The HIV-1 promoter has two critical characteristics not present in HERVs: (1) the presence of a paused polymerase complex at the start of transcription, which controls chromatin organization of the viral promoter and keeps the locus epigenetically “open”; and (2) the viral transactivator, Tat, which binds to the TAR RNA element at the 5′ ends of viral transcripts and recruits the host super elongation complex (SEC), overcoming polymerase pausing and driving high-level viral transcription. These unique aspects of HIV-1 transcriptional regulation can be targeted to achieve latency silencing. In particular, didehydro-cortistatin A (dCA) is an attractive SPA target [8,16]. dCA binds to the basic domain of Tat and blocks its binding to the HIV-1 mRNA (TAR), inhibiting its transactivation activity. Over time, Tat inhibition by dCA prompts the viral promoter to enter into a deep state of transcriptional inhibition that is resistant to viral reactivation [16,17]. While the use of early Tat inhibitors was not successful in suppressing active infection and had potential non-specific toxicity, the effectiveness of newer Tat inhibitors in driving latent infection into a silenced state remains to be clinically evaluated [18]. Adding dCA to ART-suppressed humanized mice reduces viral RNA in tissues and significantly delays and diminishes viral rebound upon treatment interruption [19]. However, its complex structure makes dCA very expensive to produce [20]. Efforts for a cost-effective synthesis pathway and cheaper analogs are underway [9]. Additional SPA candidates, structurally distinct from dCA that embody bioequivalent activity and/or targeting other regulatory aspects of HIV-1 transcription, are needed in the pre-clinical pipeline.
Effective use of the “block-lock-stop” approach will require research into several key areas:

1. The Epigenetic Architecture of the Integrated Provirus at Different Integration Sites That Prevents Permanent Silencing of Latent HIV-1

Epigenetic modification of HIV-1 chromatin (e.g., methylation/demethylation) alters its structure to activate or repress transcription [21,22,23]. While repressive histone marks are found at the latent HIV-1 LTR, widespread and stable DNA methylation is lacking [24,25,26,27,28,29,30]. The transcription start site is continuously occupied by a paused polymerase complex, preventing nucleosome repositioning and robust silencing. The key for silencing will be establishing a dense state of chromatin (heterochromatin) around the latent proviruses similar to what is naturally achieved at silenced developmental genes or HERVs and which does not depend on continuing drug treatment. An in-depth examination of host factors that regulate latency in primary CD4+ T cells by high-resolution nucleosome mapping and other cutting-edge technologies that are tailored to dissecting transcriptional and epigenetic states (BEM-seq, ChAR-seq, scRNA-seq, scATAC-seq, Ab-seq and PICh) will set the stage for the rational development of small-molecule therapeutics for a “block-lock-stop” strategy.

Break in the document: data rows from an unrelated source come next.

(* ===== verification/Json.v ===== *)
(** * JSON values

    [serde_json::Value] as the messenger reads and builds it. A number is an unsigned or a negative
    integer or a floating-point literal; an object is a [BTreeMap], here the list of its members in
    key order. [wf_value] says what every [Value] satisfies: integers fit their type and members
    are strictly ordered by key. *)

From S2P Require Import Prelude.

Local Open Scope Z_scope.

#[export] Set Warnings "-register-all".

Inductive Number :=
| PosInt (n : Z)
| NegInt (n : Z)
| Float (literal : string).

Inductive Value :=
| VNull
| VBool (b : bool)
| VNumber (n : Number)
| VString (s : string)
| VArray (items : list Value)
| VObject (members : list (string * Value)).

Definition Map := list (string * Value).

(** Induction that reaches the elements of arrays and objects. *)
Lemma Value_ind' (P : Value → Prop) :
  P VNull → (∀ b, P (VBool b)) → (∀ n, P (VNumber n)) → (∀ s, P (VString s)) →
  (∀ items, Forall P items → P (VArray items)) →
  (∀ m, Forall (λ kv, P kv.2) m → P (VObject m)) →
  ∀ v, P v.
Proof.
  intros H1 H2 H3 H4 H5 H6. fix IH 1. intros [|b|n|s|items|m]; [exact H1|apply H2|apply H3|apply H4|apply H5|apply H6].
  - induction items; constructor; auto.
  - induction m as [|[k v] m IHm]; constructor; cbn; auto.
Qed.

(** ** [Number] *)

Definition as_i64 (n : Number) : option Z :=
  match n with
  | PosInt n => if n <=? i64_max then Some n else None
  | NegInt n => Some n
  | Float _ => None
  end.

Definition as_u64 (n : Number) : option Z :=
  match n with PosInt n => Some n | _ => None end.

(** [n.to_string()] *)
Definition Number_to_string (n : Number) : string :=
  match n with PosInt n | NegInt n => pretty n | Float l => l end.

(** ** [Map<String, Value>] *)

Definition map_get (m : Map) (k : string) : option Value :=
  snd <$> List.find (λ kv, bool_decide (kv.1 = k)) m.

Fixpoint map_insert (k : string) (v : Value) (m : Map) : Map :=
  match m with
  | [] => [(k, v)]
  | (k', v') :: m' =>
      if decide (k = k') then (k, v) :: m'
      else if decide (String.le k k') then (k, v) :: m
      else (k', v') :: map_insert k v m'
  end.

Definition map_remove (k : string) (m : Map) : Map := filter (λ kv, kv.1 ≠ k) m.

(** [value.get(key)] *)
Definition get (v : Value) (k : string) : option Value :=
  match v with VObject m => map_get m k | _ => None end.

Definition as_object (v : Value) : option Map := match v with VObject m => Some m | _ => None end.
Definition as_str (v : Value) : option string := match v with VString s => Some s | _ => None end.
Definition as_array (v : Value) : option (list Value) := match v with VArray l => Some l | _ => None end.
Definition as_bool (v : Value) : option bool := match v with VBool b => Some b | _ => None end.
Definition is_object (v : Value) : bool := is_some (as_object v).

(** ** Well-formed values *)

Definition wf_number (n : Number) : Prop :=
  match n with PosInt n => 0 ≤ n < u64_mod | NegInt n => i64_min ≤ n < 0 | Float _ => True end.

(** Strictly increasing keys. *)
Definition keys_sorted (m : Map) : Prop := StronglySorted (λ a b, String.le a.1 b.1 ∧ a.1 ≠ b.1) m.

Inductive wf_value : Value → Prop :=
| wf_null : wf_value VNull
| wf_bool b : wf_value (VBool b)
| wf_num n : wf_number n → wf_value (VNumber n)
| wf_string s : wf_value (VString s)
| wf_array items : Forall wf_value items → wf_value (VArray items)
| wf_object m : keys_sorted m → Forall (λ kv, wf_value kv.2) m → wf_value (VObject m).

(** ** Lemmas *)

Lemma map_get_insert_eq k v m : map_get (map_insert k v m) k = Some v.
Proof.
  unfold map_get. induction m as [|[k' v'] m IH]; cbn; [by rewrite bool_decide_true|].
  case_decide; [cbn; by rewrite bool_decide_true|].
  case_decide; cbn; [by rewrite bool_decide_true|by rewrite bool_decide_false].
Qed.

Lemma map_get_insert_ne k k' v m : k ≠ k' → map_get (map_insert k v m) k' = map_get m k'.
Proof.
  intros Hne. unfold map_get. induction m as [|[k1 v1] m IH]; cbn; [by rewrite bool_decide_false|].
  case_decide; [subst; cbn; by rewrite bool_decide_false|].
  case_decide; cbn; [by rewrite (bool_decide_false (k = k'))|]. by case_bool_decide.
Qed.

Lemma map_get_remove_ne k k' m : k ≠ k' → map_get (map_remove k m) k' = map_get m k'.
Proof.
  intros Hne. unfold map_get, map_remove. induction m as [|[k1 v1] m IH]; cbn; [done|].
  case_decide as Hk; cbn; [by case_bool_decide|].
  subst. by rewrite bool_decide_false.
Qed.

(** What is inserted and then removed leaves no trace. *)
Lemma map_remove_insert k v m : map_remove k (map_insert k v m) = map_remove k m.
Proof.
  unfold map_remove. induction m as [|[k' v'] m IH]; cbn.
  { by rewrite decide_False by naive_solver. }
  destruct (decide (k = k')) as [->|Hne]; [cbn; by rewrite !decide_False by naive_solver|].
  case_decide; cbn.
  - rewrite decide_False by naive_solver. done.
  - rewrite !decide_True by naive_solver. by f_equal.
Qed.

Lemma map_remove_cons k k1 v1 m :
  map_remove k ((k1, v1) :: m) = if decide (k1 = k) then map_remove k m else (k1, v1) :: map_remove k m.
Proof. unfold map_remove. cbn. destruct (decide (k1 = k)); [by rewrite decide_False by naive_solver|by rewrite decide_True]. Qed.

Lemma map_remove_comm k k' m : map_remove k (map_remove k' m) = map_remove k' (map_remove k m).
Proof.
  induction m as [|[k1 v1] m IH]; [done|]. rewrite !map_remove_cons.
  repeat case_decide; rewrite ?map_remove_cons; repeat case_decide; congruence.
Qed.

Lemma map_remove_idemp k m : map_remove k (map_remove k m) = map_remove k m.
Proof.
  induction m as [|[k1 v1] m IH]; [done|]. rewrite !map_remove_cons.
  case_decide; [done|]. rewrite map_remove_cons. case_decide; congruence.
Qed.

Lemma map_get_Some_in m k v : map_get m k = Some v → (k, v) ∈ m.
Proof.
  unfold map_get. destruct (List.find _ m) as [[k' v']|] eqn:Hf; cbn; [|discriminate]. intros [= ->].
  apply List.find_some in Hf as [Hin Hk]. apply bool_decide_eq_true in Hk. cbn in Hk. subst.
  by apply list_elem_of_In.
Qed.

2. The Cell Types and Epigenetic Cell States That Favor Viral Rebound

Most of the HIV-1 reservoir is in tissues [31] and likely serves as the site of viral recrudescence when ART is interrupted, yet tissues’ reservoirs are understudied relative to blood reservoir. Although methods have been developed to quantitate the reservoir, the basic ability to phenotype cells capable of reactivation has been challenging, specifically in the brain. These cells are rare in vivo and must be stimulated ex vivo for phenotyping since viral proteins are typically not expressed at detectable levels in unstimulated reservoir cells [32,33,34]. Rapid access to freshly deceased tissues and important new technologies can help to address these issues [35,36,37,38,39,40]. These technologies include a dual-fluorescence-labeled virus HIVGKO [28], a Predicted Precursor as determined by SLIDE (PP-SLIDE) analysis approach to define the features of in vivo inducible reservoir cells prior to ex vivo stimulation [41,42], and the identification of CD127 as a surface marker of tissue-resident memory T cells preferentially harboring inducible HIV reservoir cells [43].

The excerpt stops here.